Mooie stad met ... jawel, ook een kathedraal en ook in de steigers... maar er is veel meer te zien. Een heel arsenaal aan vakwerkhuizen, een geweldig meanderende Seine, maar toch geen 'eenheid' zoals in Bordeaux.
De nieuwbouw hier en daar detoneert. Teveel verkeersstromen aan de Seine-oever.
Deels ook een gevolg van de oorlog. De Amerikanen bombardeerden per ongeluk de noordoever, terwijl de Duitsers op de andere oever zaten. Behalve materieel: 24.000 doden bij wat zij eufemistisch noemen 'collateral damage'.
De opbouw is - lijkt het - planloos gegaan. Te snel wil men weer een belangrijk commercieel centrum zijn.
Maar planloos, dat is ons eigen, zegt een Franse buurman. En hij vertelt het verhaal van de nieuwe Seine-brug die op de een of andere manier te liften moet zijn met kabels.

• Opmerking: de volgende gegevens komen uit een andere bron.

Lemma writer_carried l s t : step_writer l s = Some t → carried t = carried s.
Proof.
  intros H. apply carried_eq. unfold step_writer in H. destruct l; try done; destruct (pc s) eqn:Epc; try done.
  - destruct (calls s) as [|[d lst] cs] eqn:Ec; [done|]. injection H as <-.
    unfold unsent. fields. by rewrite Epc, Ec.
  - destruct (Nat.ltb_spec 0 (length (wbuf s))); injection H as <-; unfold unsent; fields; by rewrite Epc.
  - destruct (acquire (sendQuotaPool s)) as [[sq sp]|] eqn:E; [|done]. injection H as <-.
    unfold unsent. fields. by rewrite Epc.
  - injection H as <-. unfold unsent. fields. by rewrite Epc.
  - destruct (acquire (connQuotaPool s)) as [[tq tp]|] eqn:E; [|done]. injection H as <-.
    unfold unsent. fields. rewrite Epc. cbn [writer_content]. by rewrite some_bytes_split.
  - injection H as <-. unfold unsent. fields. rewrite Epc. cbn [writer_content].
    rewrite map_app, concat_app. cbn [map concat]. rewrite app_nil_r. unfold frame_content at 2. fields.
    destruct (wbuf s) eqn:Eb; cbn [length Nat.eqb]; rewrite ?andb_true_r, ?andb_false_r; cbn [writer_content];
      unfold read_content, some_bytes; fields; cbn [map app]; rewrite ?app_nil_r, <- ?app_assoc; cbn [app];
      rewrite <- ?app_assoc; reflexivity.
Qed.

Lemma handleEnd_carried f s :
  carried (handleEnd f s) =
  read_content s ++ reader_content (rd s) ++ (if endStream f then [None] else []) ++
    concat (map frame_content (wire s)) ++ unsent s.
Proof.
  unfold handleEnd. destruct (endStream f); unfold carried, underway, read_content; fields;
    rewrite ?reader_content_write; cbn [item_content app]; by rewrite <- ?app_assoc.
Qed.

Lemma frame_carried f w s :
  quota_inv s → shape_inv s → wire s = f :: w →
  carried (handleData f (set_r w (rst s) (fc s) (conn s) (rd s) (upd s) (controlBuf s) (updates s) (reads s) s)) =
  carried s.
Proof.
  intros HQ HS Hw. unfold handleData. fields. rewrite sizeZ_fold.
  assert (∀ X Y : xfer, (match rst s with Reset | Closed => X | _ => Y end) = Y) as ->
    by (intros; by destruct (si_open _ HS) as [-> | ->]).
  assert (carried s = read_content s ++ reader_content (rd s) ++ map Some (Data f) ++
            (if endStream f then [None] else []) ++ concat (map frame_content w) ++ unsent s) as ->.
  { unfold carried, underway. rewrite Hw. cbn [map concat]. unfold frame_content at 1, some_bytes. by rewrite <- !app_assoc. }
  destruct (Z.ltb_spec 0 (sizeZ (Data f))) as [Hp|Hp].
  - assert (Data f ≠ []) as Hd by (intros E; rewrite E in Hp; change (sizeZ []) with 0 in Hp; lia).
    destruct (onData_ok f w s HQ HS Hw Hd) as (-> & _). rewrite handleEnd_carried. unfold read_content. fields.
    rewrite reader_content_write. cbn [item_content]. unfold some_bytes at 2. by rewrite app_nil_r, <- !app_assoc.
  - assert (Data f = []) as -> by (destruct (Data f) as [|c d]; [done|pose proof (sizeZ_pos (c :: d)); naive_solver lia]).
    by rewrite handleEnd_carried.
Qed.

Het schijnt niet te werken ondanks de honderden miljoenen. Dat google ik nog eens. De kabels hielden echter toen er een aantal vrachtwagens tegelijk over ging. Maar ze lijken van elastiek, alle foto's vanaf die brug zijn bewogen. Voor sommige toeristen, de bungee jump types, is de brug daarom een attractie. Rouenezen rijden of lopen liever om, over de Pont Jeanne d'Arc of Pt Guillaume le Conquérant (Willem de Veroveraar). Ze vertrouwen kennelijk het verleden meer dan het heden.
Collateral damage was ook dat de schepen bij een Sail manifestatie in 2008 niet door de weigerende techniek de Seine konden opvaren tot in de stad.
Feitje uit de Franse cultuur: bedelaars werken van 10.30 uur tot 16.00 uur.
Zitten bij ingang kerk of (praktisch) onder een pinautomaat.
Goede wijn ...
Bordeaux blijkt een aangenmae verrassing. Ooit, zo'n dertig jaar geledeneen crime met jengelende kinderen over een te groot plein, en geen ijsje onder koopbereik, dat is wat in m'n memoires zou komen.
We zijn aan het strand maar omdat de météo een dipje voorspelt gaan we naar de vierde stad van Frankrijk en ...
volledig eerherstel is het resultaat.
Wat werkt mee, behlave de stad en haar atmosfeer?
a. het weer (dipje betekent in deze regio ca 22 graden en niet stééds zon)
b. fysieke en mentale toestand: dat betekent geen verkeerde wijn de dag ervoor (of 's morgens al zoals bij de Fransen usance is)
c. bereikbaarheid: openbaar vervoer als je de taal niet beheerst is stressfactor nummer1). De fiets blijkt een gouden greep en dan vanaf een camping die aan de rand van de stad ligt.
d. zondag is een perfecte reisdag, beter nog: zondagmorgen. En tijdens een wedstrijd van het Franse nationale voetbalelftal, behalve als het team kansloos is want dan ben je in levensgevaar op de weg (geldt wsch in meer landen?!)
e. ruim toegeven aan je partners wensen hoe hij/zijzich een stedentripvoorstelt. Zo worden een rommel- en een echte markt, veel rookpauzes en fotomomenten onderdeel van de trip.
Wat Bordeaux als worthwhile bestempelt: zie de foto's in het laatste fotoblok.
Wat nog meer opvalt: schone en meestal nieuwe trams, relaxte atmosfeer in de volkswijk rond de rommelmarkt, veel en goede fietspaden, soms op busbanen en een uitpuilende boulevard, maar die is zo groot en gevarieerd dat iedereen wel een plaatsje vindt in deze kwartcirkel die de meanderenderivier de omgeving oplegt en naamgever is: La porte de la lune. (de poort van de maan?)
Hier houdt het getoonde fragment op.